En ce qui concerne le cas du Mali, comment d’un côté les puissances occidentales dénoncent l’islamisme militant et radical et ferment les yeux sur leurs soutiens en moyens financiers, en armement de toutes sortes fournis par l’Arabie Saoudite et le Qatar principaux bailleurs d’Ansar-Eddine, du MUJAO, d’AQMI ? N’y a-t-il pas une stratégie cachée qui montre qu’en réalité il y’a deux impérialismes qui font la guerre contre le Mali : l’impérialisme occidentale (que nous connaissons) et l’impérialisme arabe, salafiste incarné par l’Arabie saoudite et le Qatar ?
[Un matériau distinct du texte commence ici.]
(** * GraceDaily devotional site: reading view and admin dashboard

    A shallow embedding of the client-side logic of the two views that keep a
    local list of devotions:

    - the reading view with infinite scroll (src/unnamed/part_000):
      [getVerseRefDisplay], [loadDevotions], the intersection-observer
      callback, [openDevotion] and [closeDevotion];
    - the admin dashboard (src/unnamed/part_001): [loadDevotions],
      [createDevotion], [updateDevotion], [deleteDevotion] and the form helpers.

    An [async] function is split at its [await]: the part that runs up to the
    request ([*_begin]) and the part that runs when the response arrives
    ([*_resume]).  The Content Store (Supabase) is outside the repository; its
    answers are inputs of the model, and where a statement needs the content of
    an answer the store is a list of records queried as the source asks
    (ordered by [createdAt], descending, with an inclusive range). *)

From stdpp Require Import list strings sorting lexico gmap.

Set Default Proof Using "Type".

(** ** JavaScript strings

    A JavaScript string is a sequence of UTF-16 code units. *)

Abbreviation jsstring := (list N).

(** Embedding of an ASCII literal, used to write message texts and examples. *)
Definition js (s : string) : jsstring :=
  map Ascii.N_of_ascii (String.list_ascii_of_string s).
Arguments js s%_string.

(** The code units [String.prototype.trim] strips: ECMAScript WhiteSpace
    (TAB, VT, FF, SP, NBSP, ZWNBSP and the space separators) and
    LineTerminator (LF, CR, LS, PS). *)
Definition isWhiteSpace (c : N) : bool :=
  ((9 <=? c) && (c <=? 13) || (c =? 32) || (c =? 160) || (c =? 5760)
   || (8192 <=? c) && (c <=? 8202) || (c =? 8232) || (c =? 8233)
   || (c =? 8239) || (c =? 8287) || (c =? 12288) || (c =? 65279))%N.

Fixpoint trimStart (s : jsstring) : jsstring :=
  match s with
  | [] => []
  | c :: s' => if isWhiteSpace c then trimStart s' else s
  end.

Definition trimEnd (s : jsstring) : jsstring := rev (trimStart (rev s)).

(** [s.trim()] *)
Definition trim (s : jsstring) : jsstring := trimEnd (trimStart s).

(** [s.split(sep)] for a separator of one code unit: the pieces between the
    occurrences of [sep], at least one piece. *)
Fixpoint split (sep : N) (s : jsstring) : list jsstring :=
  match s with
  | [] => [[]]
  | c :: s' =>
      if (c =? sep)%N then [] :: split sep s'
      else match split sep s' with
           | [] => [[c]]
           | p :: ps => (c :: p) :: ps
           end
  end.

(** The code unit of ['|']. *)
Definition bar : N := 124.

(** ** The data model *)

Module Model.

(** [interface Devotion]; the store assigns integer ids. *)
Record Devotion := mkDevotion {
  id : Z;
  title : jsstring;
  verse : jsstring;
  content : jsstring;
  date : jsstring;
  createdAt : jsstring
}.

Global Instance Devotion_eq_dec : EqDecision Devotion.
Proof. solve_decision. Defined.

(** The answer of the store to a query: [{ data, error }]. *)
Inductive Response :=
| Data (items : list Devotion)
| Failure.

(** The answer of the store to an insert, update or delete: [{ error }]. *)
Inductive Ack :=
| Accepted
| Rejected.

End Model.
Export Model.

(** ** The Content Store, as the views query it

    [.order('createdAt', { ascending: false })]: timestamps are the strings
    [toISOString] writes, compared code unit by code unit. *)

Definition created_before (a b : Devotion) : Prop :=
  lexico (createdAt a) (createdAt b).

Definition newer_first (a b : Devotion) : Prop :=
  ~ lexico (createdAt a) (createdAt b).

Global Instance created_before_dec a b : Decision (created_before a b).
Proof. unfold created_before. apply trichotomyT_dec; apply _. Defined.

Global Instance newer_first_dec a b : Decision (newer_first a b).
Proof. unfold newer_first. apply not_dec. apply trichotomyT_dec; apply _. Defined.

Definition order_desc (store : list Devotion) : list Devotion :=
  merge_sort newer_first store.

(** [.range(from, to)]: the rows at positions [from] to [to], both included. *)
Definition range (from to : nat) (rows : list Devotion) : list Devotion :=
  take (to + 1 - from) (drop from rows).

Definition fetchPage (store : list Devotion) (from to : nat) : Response :=
  Data (range from to (order_desc store)).

Definition fetchAll (store : list Devotion) : Response :=
  Data (order_desc store).

(** ** The reading view (src/unnamed/part_000) *)

Module Reader.

Definition pageSize : nat := 9.

(** [getVerseRefDisplay]: [const [ref] = verse.split('|')] takes the first
    piece ([undefined] when there is none), [ref || ''] replaces an absent or
    empty piece by the empty string. *)
Definition getVerseRefDisplay (verse : jsstring) : jsstring :=
  let ref := head (split bar verse) in
  trim (match ref with
        | Some (c :: r) => c :: r
        | Some [] | None => []
        end).

(** A call of [loadDevotions] suspended at its [await]: what the rest of the
    call still reads from its own variables, and the window it asked for. *)
Record Request := mkRequest {
  initial : bool;
  from : nat;
  to : nat
}.

(** The refs of the component.  [bodyOverflow] is
    [document.body.style.overflow]; [pending] holds the suspended calls of
    [loadDevotions], oldest first.  Bookmarks and sharing do not touch any of
    these and are left out. *)
Record State := mkState {
  devotions : list Devotion;
  loading : bool;
  loadingMore : bool;
  error : option jsstring;
  selectedDevotion : option Devotion;
  hasMore : bool;
  bodyOverflow : jsstring;
  pending : list Request
}.

Definition set_devotions v (s : State) : State :=
  mkState v (loading s) (loadingMore s) (error s) (selectedDevotion s)
          (hasMore s) (bodyOverflow s) (pending s).
Definition set_loading v (s : State) : State :=
  mkState (devotions s) v (loadingMore s) (error s) (selectedDevotion s)
          (hasMore s) (bodyOverflow s) (pending s).
Definition set_loadingMore v (s : State) : State :=
  mkState (devotions s) (loading s) v (error s) (selectedDevotion s)
          (hasMore s) (bodyOverflow s) (pending s).
Definition set_error v (s : State) : State :=
  mkState (devotions s) (loading s) (loadingMore s) v (selectedDevotion s)
          (hasMore s) (bodyOverflow s) (pending s).
Definition set_selectedDevotion v (s : State) : State :=
  mkState (devotions s) (loading s) (loadingMore s) (error s) v
          (hasMore s) (bodyOverflow s) (pending s).
Definition set_hasMore v (s : State) : State :=
  mkState (devotions s) (loading s) (loadingMore s) (error s)
          (selectedDevotion s) v (bodyOverflow s) (pending s).
Definition set_bodyOverflow v (s : State) : State :=
  mkState (devotions s) (loading s) (loadingMore s) (error s)
          (selectedDevotion s) (hasMore s) v (pending s).
Definition set_pending v (s : State) : State :=
  mkState (devotions s) (loading s) (loadingMore s) (error s)
          (selectedDevotion s) (hasMore s) (bodyOverflow s) v.

(** The refs as [<script setup>] creates them. *)
Definition setup : State :=
  mkState [] true false None None true [] [].

(** [loadDevotions(initial)] up to its [await]: the flags, the window
    [from .. to] and the query sent to the store. *)
Definition loadDevotions_begin (initial : bool) (s : State) : State :=
  let s1 :=
    if initial
    then set_hasMore true (set_devotions [] (set_loading true s))
    else set_loadingMore true s in
  let from := if initial then 0 else length (devotions s1) in
  let to := from + pageSize - 1 in
  set_pending (pending s1 ++ [mkRequest initial from to]) s1.

(** [loadDevotions(initial)] from the answer on. *)
Definition loadDevotions_resume (r : Request) (resp : Response) (s : State)
  : State :=
  let s1 :=
    match resp with
    | Failure =>
        set_error
          (Some (js "Unable to load devotions. Please try again later.")) s
    | Data items =>
        let s' :=
          set_devotions
            (if initial r then items else devotions s ++ items) s in
        if length items <? pageSize then set_hasMore false s' else s'
    end in
  set_loadingMore false (set_loading false s1).

(** The callback given to [useIntersectionObserver]; [isIntersecting] is
    [entry?.isIntersecting]. *)
Definition onIntersect (isIntersecting : bool) (s : State) : State :=
  if isIntersecting && hasMore s && negb (loadingMore s) && negb (loading s)
  then loadDevotions_begin false s
  else s.

Definition openDevotion (devotion : Devotion) (s : State) : State :=
  set_bodyOverflow (js "hidden") (set_selectedDevotion (Some devotion) s).

Definition closeDevotion (s : State) : State :=
  set_bodyOverflow [] (set_selectedDevotion None s).

(** What can happen to a mounted view: the observer reports the sentinel, the
    store answers the [i]-th suspended call, the reader opens a devotion or
    closes the modal. *)
Inductive Event :=
| Intersect (isIntersecting : bool)
| Settle (i : nat) (resp : Response)
| Open (devotion : Devotion)
| Close.

Definition settle (i : nat) (resp : Response) (s : State) : State :=
  match pending s !! i with
  | Some r => loadDevotions_resume r resp (set_pending (delete i (pending s)) s)
  | None => s
  end.

Definition step (e : Event) (s : State) : State :=
  match e with
  | Intersect b => onIntersect b s
  | Settle i resp => settle i resp s
  | Open d => openDevotion d s
  | Close => closeDevotion s
  end.

Definition run (evs : list Event) (s : State) : State :=
  foldl (fun s e => step e s) s evs.

(** [onMounted(() => loadDevotions(true))] *)
Definition mounted : State := loadDevotions_begin true setup.

(** The template offers [openDevotion] on the entries of [devotions] only
    (the first one as today's devotion once [loading] is off, the others in
    the grid). *)
Definition offered (e : Event) (s : State) : Prop :=
  match e with
  | Open d => d ∈ devotions s
  | _ => True
  end.

(** The states of a mounted view. *)
Inductive reachable : State -> Prop :=
| reachable_mounted : reachable mounted
| reachable_step s e : reachable s -> offered e s -> reachable (step e s).

(** What holds of every mounted view (see [ReaderFacts.view_inv_reachable]): no
    call is suspended and both flags are off, or one call is suspended and
    its flag is on, the first load finding the view as it was set up; and the
    selection is an entry of the cache. *)
Definition view_inv (s : State) : Prop :=
  match pending s with
  | [] => loading s = false /\ loadingMore s = false
  | [r] =>
      if initial r
      then loading s = true /\ loadingMore s = false /\
           selectedDevotion s = None /\ devotions s = []
      else loading s = false /\ loadingMore s = true
  | _ => False
  end /\
  forall d, selectedDevotion s = Some d -> d ∈ devotions s.

(** A call of [loadDevotions(false)] that runs to its end with the answer
    [resp], nothing happening in between. *)
Definition loadNext (resp : Response) (s : State) : State :=
  settle (length (pending s)) resp (loadDevotions_begin false s).

(** The same for the call made on mount. *)
Definition loadInitial (resp : Response) (s : State) : State :=
  settle (length (pending s)) resp (loadDevotions_begin true s).

(** The calls of [loadDevotions(false)] for the pages [pages], one after the
    other, each answered before the next is made. *)
Definition loadNexts (pages : list (list Devotion)) (s : State) : State :=
  foldl (fun s items => loadNext (Data items) s) s pages.

(** The store [store] answers the oldest suspended call with the window it
    asked for. *)
Definition serve (store : list Devotion) (s : State) : State :=
  match pending s with
  | r :: _ => settle 0 (fetchPage store (from r) (to r)) s
  | [] => s
  end.

(** The requests an event adds to the suspended calls: the fetches it
    issues. *)
Definition issued_by (e : Event) (s : State) : list Request :=
  drop (length (pending s)) (pending (step e s)).

End Reader.

(** ** The admin dashboard (src/unnamed/part_001) *)

Module Admin.

(** The four fields the form edits. *)
Record Fields := mkFields {
  f_title : jsstring;
  f_verse : jsstring;
  f_content : jsstring;
  f_date : jsstring
}.

(** What a call hands to the outside when it stops: a request to the store,
    or the [RangeError] of [toISOString] on an invalid date. *)
Inductive Request :=
| SelectAll
| Insert (fields : Fields) (createdAt : jsstring)
| Update (id : Z) (fields : Fields)
| Delete (id : Z)
| RangeError.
Aujourd’hui, il est aisé de comprendre le sens de la jonction entre ces deux impérialismes à travers les investissements massifs de ces monarchies du Golfe en occident (Arabie Saoudite et Qatar). C’est pourquoi, on comprend que ces groupes djihadistes sont combattus et considérés comme des terroristes au Mali, mais soutenus et aidés en Syrie et en Libye où ils sont considérés comme des démocrates et des libérateurs ? Quelle hypocrisie !
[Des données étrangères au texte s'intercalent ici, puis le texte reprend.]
(** * kol.geometry: rigid-body and mesh utilities

    A shallow embedding of [kol/geometry.py].  The Python module computes
    with NumPy arrays of binary64 floats.  Its arithmetic is given here as an
    interface ([Arith], [Trig]) that the functions are written against once,
    with two instances:

    - [float] (the kernel's IEEE 754 binary64 numbers): the arithmetic the
      program runs on, NaN and infinities included; definitions evaluate
      with it;
    - [R] (real numbers): the exact arithmetic in which the algebraic laws
      (sums, the parallel-axis theorem, inverses, the Euler round trip) hold
      without rounding.

    Exceptions are values of an error monad. *)

From Stdlib Require Import ZArith List Reals Lra Lia RNsatz Floats String.
From stdpp Require Import base option gmap strings.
Les puissances occidentales (Etats-Unis, France, Union Européenne) à coup de matraquage médiatique, tentent de nous faire croire que le Coup d’Etat du 22 mars 2012 a été le point de départ de tous nos malheurs : annexion complète des trois régions Nord, effondrement de l’Etat, embargo économique et commerciale de la CEDEAO….
Le coup d’Etat n’a pas précipité la chute des régions Nord du pays, car bien avant, de nombreuses villes du Nord avaient commencé à tomber comme Ménaka, Anderaboukane, Abéibara, Tinéssako, Léré et Aguel Hoc. C’est ainsi qu’est survenu le coup d’Etat du 22 mars 2012.
Beaucoup d’analystes et d’hommes politiques maliens ne tarissent pas d’éloges sur les initiatives du président François Hollande pour obtenir une action armée afin de déloger les islamistes armés (à l’exception notable du MNLA) des régions Nord qu’ils occupent depuis mars 2012.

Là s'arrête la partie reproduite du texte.